Personal information
- Full name: Atif Sheikh
- Born: 18 February 1991 (age 35) Nottingham, England
- Batting: Right-handed
- Bowling: Left-arm medium-fast
- Role: Bowler

Domestic team information
- 2010: Derbyshire
- 2014–2016: Leicestershire (squad no. 3)
- 2017: Northamptonshire
- FC debut: 24 May 2010 Derbyshire v Gloucestershire
- LA debut: 6 June 2015 Leicestershire v New Zealanders

Career statistics
| Competition | FC | LA | T20 |
| Matches | 10 | 6 | 8 |
| Runs scored | 47 | 27 | 21 |
| Batting average | 4.70 | 5.40 | 10.50 |
| 100s/50s | 0/0 | 0/0 | 0/0 |
| Top score | 12 | 22 | 14 |
| Balls bowled | 1,283 | 269 | 144 |
| Wickets | 24 | 6 | 6 |
| Bowling average | 42.12 | 42.83 | 30.66 |
| 5 wickets in innings | 0 | 0 | 0 |
| 10 wickets in match | 0 | 0 | 0 |
| Best bowling | 4/97 | 3/49 | 2/11 |
| Catches/stumpings | 3/– | 0/– | 1/– |
- Source: CricketArchive, 5 October 2017

= Atif Sheikh =

English cricketer

Atif Sheikh (born 18 February 1991) is an English cricketer who played for Derbyshire County Cricket Club.
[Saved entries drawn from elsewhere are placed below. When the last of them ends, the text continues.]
(** The code reads the tag of an item that is a scalar node. *)
Definition listSetter (dst : ptr (list string)) (keepEmpty : bool) : node_parser := fun n c =>
  if is_null n then inr (store_ dst [] c)
  else if negb (bool_decide (n_Kind n = SequenceNode)) then inl "must be a list"
  else if existsb (fun item => negb (bool_decide (n_Kind item = ScalarNode))) (n_Content n)
  then inl "every list entry must be a single value"
  else inr (store_ dst (List.filter (fun v => negb (v =? "")%string || keepEmpty)
                          (map item_value (n_Content n))) c).

Definition setList (dst : ptr (list string)) : node_parser := listSetter dst false.
Definition setListKeepEmpty (dst : ptr (list string)) : node_parser := listSetter dst true.

Definition setMap (dst : ptr (gmap string string)) : node_parser := fun n c =>
  if is_null n then inr (store_ dst ∅ c)
  else if negb (bool_decide (n_Kind n = MappingNode)) then inl "must be a map of key: value pairs"
  else if existsb (fun kv => negb (bool_decide (n_Kind (fst kv) = ScalarNode))
                             || negb (bool_decide (n_Kind (snd kv) = ScalarNode)))
            (pairs (n_Content n))
  then inl "every entry must be key: value"
  else inr (store_ dst
         (fold_left (fun m kv => <[n_Value (fst kv) := n_Value (snd kv)]> m) (pairs (n_Content n)) ∅) c).

(** ** The table of settings *)

Definition quoted (p : ptr string) : Config -> string := fun c => Quote (load_ p c).
Definition offOr (p : ptr string) : Config -> string := fun c =>
  if (load_ p c =? "")%string then Off else Quote (load_ p c).
Definition itoa (p : ptr Z) : Config -> string := fun c => Itoa (load_ p c).
Definition btoa (p : ptr bool) : Config -> string := fun c => FormatBool (load_ p c).
Definition dtoa (p : ptr Z) : Config -> string := fun c => Duration_String (load_ p c).

(** A setting holds a scalar, or a list or map. *)
Inductive setting_kind :=
  | Scalar (f : scalar_parser)
  | NodeValue (f : node_parser).

Record setting := mkSetting {
  key : string;
  parser : setting_kind;
  current : Config -> string;
}.

Definition settings : list setting := [
  mkSetting "dns.listen" (Scalar (setString p_Listen defaultListen)) (quoted p_Listen);
  mkSetting "dns.dot_listen" (Scalar (setOptional p_DoTListen)) (offOr p_DoTListen);
  mkSetting "dns.dot_cert" (Scalar (setPath p_DoTCert)) (quoted p_DoTCert);
  mkSetting "dns.dot_key" (Scalar (setPath p_DoTKey)) (quoted p_DoTKey);
  mkSetting "dns.upstreams" (NodeValue (setList p_Upstreams)) (fun c => join ", " (Upstreams (c_DNS c)));
  mkSetting "dns.cache_entries" (Scalar (setInt p_CacheEntries 0 defaultCacheEntries)) (itoa p_CacheEntries);
  mkSetting "dns.local_ptr" (Scalar (setBool p_LocalPTR true)) (btoa p_LocalPTR);
  mkSetting "dns.local_domains" (NodeValue (setListKeepEmpty p_LocalDomains))
    (fun c => Itoa (lenZ (LocalDomains (c_DNS c))) +:+ " domains");
  mkSetting "blocking.lists" (NodeValue (setList p_Lists))
    (fun c => Itoa (lenZ (Lists (c_Blocking c))) +:+ " lists");
  mkSetting "blocking.allowlist" (NodeValue (setList p_Allowlist))
    (fun c => Itoa (lenZ (Allowlist (c_Blocking c))) +:+ " domains");
  mkSetting "blocking.reply" (Scalar (setEnum p_Reply ReplyZeroIP [ReplyZeroIP; ReplyNXDomain])) (quoted p_Reply);
  mkSetting "blocking.reply_ttl_seconds" (Scalar (setUint32 p_ReplyTTLSeconds defaultReplyTTL)) (itoa p_ReplyTTLSeconds);
  mkSetting "blocking.refresh_interval" (Scalar (setDuration p_RefreshInterval defaultRefreshInterval)) (dtoa p_RefreshInterval);
  mkSetting "blocking.cache_dir" (Scalar (setString p_CacheDir defaultCacheDir)) (quoted p_CacheDir);
  mkSetting "blocking.cname_inspection" (Scalar (setBool p_CNAMEInspection true)) (btoa p_CNAMEInspection);
  mkSetting "query_log.mode" (Scalar (setEnum p_Mode ModeNone [ModeNone; ModeBlocked; ModeAll])) (quoted p_Mode);
  mkSetting "query_log.clients" (Scalar (setEnum p_Clients ClientsDrop [ClientsDrop; ClientsSubnet; ClientsFull])) (quoted p_Clients);
  mkSetting "query_log.database" (Scalar (setOptional p_Database)) (offOr p_Database);
  mkSetting "query_log.file" (Scalar (setFile p_File)) (offOr p_File);
  mkSetting "query_log.retention_days" (Scalar (setInt p_RetentionDays 0 defaultRetentionDays)) (itoa p_RetentionDays);
  mkSetting "query_log.flush_interval" (Scalar (setDuration p_FlushInterval defaultFlushInterval)) (dtoa p_FlushInterval);
  mkSetting "query_log.client_names" (NodeValue (setMap p_ClientNames))
    (fun c => Itoa (Z.of_nat (size (ClientNames (c_QueryLog c)))) +:+ " labels");
  mkSetting "admin.listen" (Scalar (setString p_AdminListen defaultAdminListen)) (quoted p_AdminListen);
  mkSetting "admin.pprof" (Scalar (setBool p_Pprof false)) (btoa p_Pprof);
  mkSetting "stats_interval" (Scalar (setDuration p_StatsInterval defaultStatsInterval)) (dtoa p_StatsInterval)
].

Definition is_section (k : string) : bool :=
  existsb (fun a => (k =? a)%string) ["dns"; "blocking"; "query_log"; "admin"].

Definition lookup_renamed (l : list (string * string)) (k : string) : option string :=
  snd <$> List.find (fun p => (fst p =? k)%string) l.

Definition renamedKeys : list (string * string) := [
  ("listen", "dns.listen"); ("dot_listen", "dns.dot_listen"); ("tls_cert", "dns.dot_cert");
  ("tls_key", "dns.dot_key"); ("upstreams", "dns.upstreams"); ("cache_size", "dns.cache_entries");
  ("local_ptr", "dns.local_ptr"); ("blocklists", "blocking.lists"); ("whitelist", "blocking.allowlist");
  ("block_mode", "blocking.reply"); ("block_ttl", "blocking.reply_ttl_seconds");
  ("refresh_interval", "blocking.refresh_interval"); ("cache_dir", "blocking.cache_dir");
  ("log_queries", "query_log.mode"); ("query_privacy", "query_log.clients");
  ("query_db", "query_log.database"); ("log_file", "query_log.file");
  ("query_db_retention_days", "query_log.retention_days");
  ("db_flush_interval", "query_log.flush_interval"); ("client_names", "query_log.client_names");
  ("api_listen", "admin.listen"); ("enable_pprof", "admin.pprof")].

Definition renamedEnv : list (string * string) := [
  ("S_HOLE_LISTEN", "S_HOLE_DNS_LISTEN"); ("S_HOLE_DOT_LISTEN", "S_HOLE_DNS_DOT_LISTEN");
  ("S_HOLE_TLS_CERT", "S_HOLE_DNS_DOT_CERT"); ("S_HOLE_TLS_KEY", "S_HOLE_DNS_DOT_KEY");
  ("S_HOLE_CACHE_SIZE", "S_HOLE_DNS_CACHE_ENTRIES"); ("S_HOLE_LOCAL_PTR", "S_HOLE_DNS_LOCAL_PTR");
  ("S_HOLE_BLOCK_MODE", "S_HOLE_BLOCKING_REPLY");
  ("S_HOLE_BLOCK_TTL", "S_HOLE_BLOCKING_REPLY_TTL_SECONDS");
  ("S_HOLE_REFRESH_INTERVAL", "S_HOLE_BLOCKING_REFRESH_INTERVAL");
  ("S_HOLE_CACHE_DIR", "S_HOLE_BLOCKING_CACHE_DIR"); ("S_HOLE_LOG_QUERIES", "S_HOLE_QUERY_LOG_MODE");
  ("S_HOLE_QUERY_PRIVACY", "S_HOLE_QUERY_LOG_CLIENTS"); ("S_HOLE_QUERY_DB", "S_HOLE_QUERY_LOG_DATABASE");
  ("S_HOLE_LOG_FILE", "S_HOLE_QUERY_LOG_FILE");
  ("S_HOLE_RETENTION_DAYS", "S_HOLE_QUERY_LOG_RETENTION_DAYS");
  ("S_HOLE_DB_FLUSH_INTERVAL", "S_HOLE_QUERY_LOG_FLUSH_INTERVAL");
  ("S_HOLE_API_LISTEN", "S_HOLE_ADMIN_LISTEN"); ("S_HOLE_ENABLE_PPROF", "S_HOLE_ADMIN_PPROF")].

Definition otherEnv : list string := ["S_HOLE_LOG_FORMAT"; "S_HOLE_ASCII_BANNER"].

Definition byKey (k : string) : option setting :=
  List.find (fun s => (key s =? k)%string) settings.

(** ** Applying the document *)

Definition applyNode (s : setting) (val : Node) (c : Config) : Config * list Problem :=
  match parser s with
  | NodeValue f =>
      match f val c with
      | inr c' => (c', [])
      | inl err => (c, [mkProblem (key s) (err +:+ "; using the default")])
      end
  | Scalar f =>
      if negb (bool_decide (n_Kind val = ScalarNode))
      then (c, [mkProblem (key s) ("must be a single value; using " +:+ current s c)])
      else match f (item_value val) c with
           | inr c' => (c', [])
           | inl err => (c, [mkProblem (key s) (err +:+ "; using " +:+ current s c)])
           end
  end.

(** The variables of [applyYAML] that its closure [apply] changes. *)
Record apply_state := mkApply {
  ap_config : Config;
  ap_probs : list Problem;
  ap_seen : gset string;
}.

Definition add_problem (p : Problem) (st : apply_state) : apply_state :=
  mkApply (ap_config st) (ap_probs st ++ [p])%list (ap_seen st).

Definition apply_key (k : string) (val : Node) (st : apply_state) : apply_state :=
  let st := if mem k (ap_seen st)
            then add_problem (mkProblem k "is set more than once; the last value is used") st else st in
  let st := mkApply (ap_config st) (ap_probs st) ({[k]} ∪ ap_seen st) in
  match byKey k with
  | None => add_problem (mkProblem k "is not a known setting; it is ignored") st
  | Some s =>
      let '(c, probs) := applyNode s val (ap_config st) in
      mkApply c (ap_probs st ++ probs)%list (ap_seen st)
  end.

Definition apply_entry (kv : Node * Node) (st : apply_state) : apply_state :=
  let k := n_Value (fst kv) in
  let v := snd kv in
  if is_section k then
    if is_null v then st
    else if negb (bool_decide (n_Kind v = MappingNode))
    then add_problem (mkProblem k "must be a section of settings; it is ignored") st
    else fold_left (fun st jv => apply_key (k +:+ "." +:+ n_Value (fst jv)) (snd jv) st)
           (pairs (n_Content v)) st
  else match lookup_renamed renamedKeys k with
  | Some new =>
      add_problem (mkProblem k ("was renamed to " +:+ new +:+ " in s-hole 2.0; the old key is ignored")) st
  | None => apply_key k v st
  end.

Definition applyYAML (root : Node) (c : Config) : Config * list Problem :=
  match n_Content root with
  | [] => (c, [])
  | doc :: _ =>
      if bool_decide (n_Kind root = ZeroNode) || is_null doc then (c, [])
      else if negb (bool_decide (n_Kind doc = MappingNode))
      then (c, [mkProblem "config" "the file must be a mapping of keys to values; the whole file is ignored and every setting uses its default"])
      else
        let st := fold_left (fun st kv => apply_entry kv st) (pairs (n_Content doc)) (mkApply c [] ∅) in
        (ap_config st, ap_probs st)
  end.

(** ** Applying the environment *)

(** [strings.ToUpper] and [ReplaceAll] on a key, which is ASCII. *)
Definition upper_byte (a : ascii) : ascii :=
  if is_lower a then ascii_of_N (byte_val a - 32) else a.

Definition envName (k : string) : string :=
  "S_HOLE_" +:+ string_map (fun a => upper_byte (if Ascii.eqb a dot then "_"%char else a)) k.

(** The first loop: each scalar setting in the order of the table. *)
Definition apply_env_one (lookup : string -> option string) (cp : Config * list Problem) (s : setting)
    : Config * list Problem :=
  let '(c, probs) := cp in
  match parser s with
  | NodeValue _ => (c, probs)
  | Scalar f =>
      match lookup (envName (key s)) with
      | None => (c, probs)
      | Some v =>
          match f v c with
          | inr c' => (c', probs)
          | inl err =>
              (c, probs ++ [mkProblem (envName (key s))
                (err +:+ "; the variable is ignored and " +:+ key s +:+ " stays " +:+ current s c)])%list
          end
      end
  end.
He is a left-arm medium-fast bowler who bats right-handed. He was born in Nottingham, and made his first-class debut for Derbyshire in the 2010 against Gloucestershire, taking five wickets in the match. Sheikh played for Leicestershire in 2014. In February 2017, Sheikh signed for newly promoted Yorkshire league team, Tickhill Cricket Club.